Network Psychometrics with R

Network Psychometrics with R

Author: Adela-Maria Isvoranu

Publisher: Taylor & Francis

Published: 2022-04-28

Total Pages: 261

ISBN-13: 100054107X

DOWNLOAD EBOOK

A systematic, innovative introduction to the field of network analysis, Network Psychometrics with R: A Guide for Behavioral and Social Scientists provides a comprehensive overview of and guide to both the theoretical foundations of network psychometrics as well as modelling techniques developed from this perspective. Written by pioneers in the field, this textbook showcases cutting-edge methods in an easily accessible format, accompanied by problem sets and code. After working through this book, readers will be able to understand the theoretical foundations behind network modelling, infer network topology, and estimate network parameters from different sources of data. This book features an introduction on the statistical programming language R that guides readers on how to analyse network structures and their stability using R. While Network Psychometrics with R is written in the context of social and behavioral science, the methods introduced in this book are widely applicable to data sets from related fields of study. Additionally, while the text is written in a non-technical manner, technical content is highlighted in textboxes for the interested reader. Network Psychometrics with R is ideal for instructors and students of undergraduate and graduate level courses and workshops in the field of network psychometrics as well as established researchers looking to master new methods. This book is accompanied by a companion website with resources for both students and lecturers.


Probability on Graphs

Probability on Graphs

Author: Geoffrey Grimmett

Publisher: Cambridge University Press

Published: 2018-01-25

Total Pages: 279

ISBN-13: 1108542999

DOWNLOAD EBOOK

This introduction to some of the principal models in the theory of disordered systems leads the reader through the basics, to the very edge of contemporary research, with the minimum of technical fuss. Topics covered include random walk, percolation, self-avoiding walk, interacting particle systems, uniform spanning tree, random graphs, as well as the Ising, Potts, and random-cluster models for ferromagnetism, and the Lorentz model for motion in a random medium. This new edition features accounts of major recent progress, including the exact value of the connective constant of the hexagonal lattice, and the critical point of the random-cluster model on the square lattice. The choice of topics is strongly motivated by modern applications, and focuses on areas that merit further research. Accessible to a wide audience of mathematicians and physicists, this book can be used as a graduate course text. Each chapter ends with a range of exercises.
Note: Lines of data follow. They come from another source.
(** ** Structures *)

Definition node_laid_out (n : Node) (st : LayoutState) (st' : LayoutState) : Prop :=
  invariant st' ∧ extends st st' ∧ finished st' n.

(** Members of a node that was just entered. *)
Lemma enter_members st n v : invariant st → node_state st n = Some v → fresh v → inside cx0 st n →
  Forall (inside_type (mark n 1 st)) (members cx0 n).
Proof.
  intros I Hn Hv Hi. apply Forall_forall. intros ty Hty m Hm. eapply enter_inside; [done|done|]. by exists ty.
Qed.

Lemma enter_count st n v : node_state st n = Some v → fresh v →
  0 < fresh_count st ∧ fresh_count (mark n 1 st) ≤ pred (fresh_count st).
Proof.
  intros Hn Hv. pose proof (fresh_count_mark _ n _ 1%Z Hn) as C.
  rewrite (decide_True (P := fresh v)), (decide_False (P := fresh 1)) in C by (done || by intros []). lia.
Qed.

Lemma entered_mark st n v : node_state st n = Some v → entered (mark n 1 st) n.
Proof. intros H. unfold entered. rewrite node_state_mark by eauto. by rewrite decide_True. Qed.

Lemma finished_mark st n : is_Some (node_state st n) → finished (mark n 2 st) n.
Proof. intros H. unfold finished. rewrite node_state_mark by done. by rewrite decide_True. Qed.

Lemma leave_ok st st1 n v cx' :
  node_state st n = Some v → fresh v → extends (mark n 1 st) st1 → invariant st1 →
  same_shape (lt_cx st1) cx' → (∀ m, m ≠ n → same_entry (lt_cx st1) cx' m) →
  Forall (type_done st1) (members cx0 n) → (p = Dev → documented_node cx' n) →
  node_laid_out n st (mark n 2 (with_cx (λ _, cx') st1)).
Proof.
  intros Hn Hv X I Hsh He Hd Hdoc. assert (H1 : entered st1 n) by by apply (ex_entered _ _ X), entered_mark with v.
  split_and!; [by apply leave_invariant|by eapply leave_extends|apply finished_mark].
  exists 1%Z. by destruct n.
Qed.

Lemma new_struct_documented cx1 id s s1 offsets lys os e m :
  structs cx1 !! id = Some s1 → struct_shape s = struct_shape s1 →
  let align := match ss_requested_align s with Some a => Z.max m a | None => m end in
  let cx' := update_struct id (set_struct_layout {| ly_size := next_aligned e align; ly_align := align |})
               (update_struct id (set_field_offsets offsets) cx1) in
  Forall2 (has_layout cx') (sf_ty <$> ss_fields s) lys → doc_place (ss_packed s) lys 0 = (os, e, m) → offsets = os →
  sound_layout {| ly_size := next_aligned e align; ly_align := align |} →
  documented_node cx' (NStruct id).
Proof.
  intros Hs1 Hsh align cx' Hl Hdoc -> Hso s'. simpl. rewrite !list_lookup_alter_eq, Hs1. simpl. intros [= <-].
  split; [|done]. assert (Hlen : length os = length (ss_fields s1)).
  { apply Forall2_length in Hl. rewrite (shape_field_types _ _ Hsh), length_fmap in Hl. rewrite Hl.
    by rewrite <-(doc_place_length (ss_packed s) lys 0), Hdoc. }
  exists lys. split.
  - replace (sf_ty <$> _) with (sf_ty <$> ss_fields s); [done|].
    apply (shape_field_types s (set_field_offsets os s1)). by rewrite set_field_offsets_shape.
  - simpl. change (sf_offset <$> _) with (sf_offset <$> ss_fields (set_field_offsets os s1)).
    rewrite field_offsets_set by done. injection Hsh as _ <- <- _. unfold doc_struct. by rewrite Hdoc.
Qed.
Example release_fields_overlap :
  let ck := (type_phase Release id [(lit "m.oc", module_of overflowing_source)] checker_new).1 in
  (type_phase Release id [(lit "m.oc", module_of overflowing_source)] checker_new).2 = Ok tt ∧
  (type_phase Dev id [(lit "m.oc", module_of overflowing_source)] checker_new).2 = Panic ∧
  match structs (ck_types ck) with
  | [s] => sf_offset <$> ss_fields s = [0; 0]%Z ∧ ss_layout s = {| ly_size := 8; ly_align := 8 |} ∧
      layout (E := TcError) (ck_types ck) <$> (sf_ty <$> ss_fields s) =
        [Ok {| ly_size := U64_MAX; ly_align := 1 |}; Ok {| ly_size := 8; ly_align := 8 |}]
  | _ => False
  end.
Proof. vm_compute. done. Qed.

(** The attributes of an enumeration are neither checked nor used. *)
Example enum_attributes_ignored :
  let r := type_phase Dev id [(lit "m.oc", module_of (lit "module m; @align(64) @packed(1) @anything enum E { x(u8) }"))] checker_new in
  r.2 = Ok tt ∧ en_layout <$> enums (ck_types r.1) = [{| ly_size := 2; ly_align := 1 |}].
Proof. vm_compute. done. Qed.

(** The diagnostic of a program with two faults depends on the order of the hash map. *)
Example diagnostic_depends_on_order :
  let modules := [(lit "m.oc", module_of (lit "module m; struct A { a: X, } struct B { b: Y, }"))] in
  (type_phase Dev id modules checker_new).2 ≠ (type_phase Dev reverse modules checker_new).2.
Proof. vm_compute. done. Qed.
Bayesian Reasoning and Machine Learning

Bayesian Reasoning and Machine Learning

Author: David Barber

Publisher: Cambridge University Press

Published: 2012-02-02

Total Pages: 739

ISBN-13: 0521518148

DOWNLOAD EBOOK

A practical introduction perfect for final-year undergraduate and graduate students without a solid background in linear algebra and calculus.
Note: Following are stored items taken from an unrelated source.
(** ** The definitions on small inputs *)

Example at_monday_morning :
  weekday (at_ monday_2025_01_06 9 30) = 0
  /\ hour (at_ monday_2025_01_06 9 30) = 9
  /\ minute (at_ monday_2025_01_06 9 30) = 30
  /\ weekday (at_ friday_2025_01_10 9 30) = 4.
Proof. repeat split. Qed.

Example generate_two_hours :
  _generate_time_slots default_agent
    (at_ monday_2025_01_06 9 0) (at_ monday_2025_01_06 11 0) 30 10
  = Some [(at_ monday_2025_01_06 9 0, at_ monday_2025_01_06 9 30);
          (at_ monday_2025_01_06 9 30, at_ monday_2025_01_06 10 0);
          (at_ monday_2025_01_06 10 0, at_ monday_2025_01_06 10 30);
          (at_ monday_2025_01_06 10 30, at_ monday_2025_01_06 11 0)].
Proof. reflexivity. Qed.

Example filter_one_busy_hour :
  _filter_available_slots
    [(at_ monday_2025_01_06 9 0, at_ monday_2025_01_06 10 0);
     (at_ monday_2025_01_06 10 0, at_ monday_2025_01_06 11 0);
     (at_ monday_2025_01_06 11 0, at_ monday_2025_01_06 12 0)]
    [mk_busy (at_ monday_2025_01_06 10 0) (at_ monday_2025_01_06 11 0)]
  = [(at_ monday_2025_01_06 9 0, at_ monday_2025_01_06 10 0);
     (at_ monday_2025_01_06 11 0, at_ monday_2025_01_06 12 0)].
Proof. reflexivity. Qed.

(** Descending, and stable on equal confidences. *)
Example sort_is_stable :
  map start_time
    (sort_by_confidence
       [slot_at 9 0 60 0.5; slot_at 10 0 60 0.9; slot_at 11 0 60 0.5; slot_at 12 0 60 0.9])
  = map start_time
      [slot_at 10 0 60 0.9; slot_at 12 0 60 0.9; slot_at 9 0 60 0.5; slot_at 11 0 60 0.5].
Proof. reflexivity. Qed.

Example score_morning_person :
  _calculate_slot_score_with_notes (at_ monday_2025_01_06 10 0) (at_ monday_2025_01_06 11 0)
    60 "Alice" (mk_pdata prefers_morning None)
  = ((0.5 + 0.2)%Q, [NoteMorningAligned "Alice"; NoteMidMorning; NoteGood]).
Proof. reflexivity. Qed.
An Introduction to Conditional Random Fields

An Introduction to Conditional Random Fields

Author: Charles Sutton

Publisher: Now Pub

Published: 2012

Total Pages: 120

ISBN-13: 9781601985729

DOWNLOAD EBOOK

An Introduction to Conditional Random Fields provides a comprehensive tutorial aimed at application-oriented practitioners seeking to apply CRFs. The monograph does not assume previous knowledge of graphical modeling, and so is intended to be useful to practitioners in a wide variety of fields.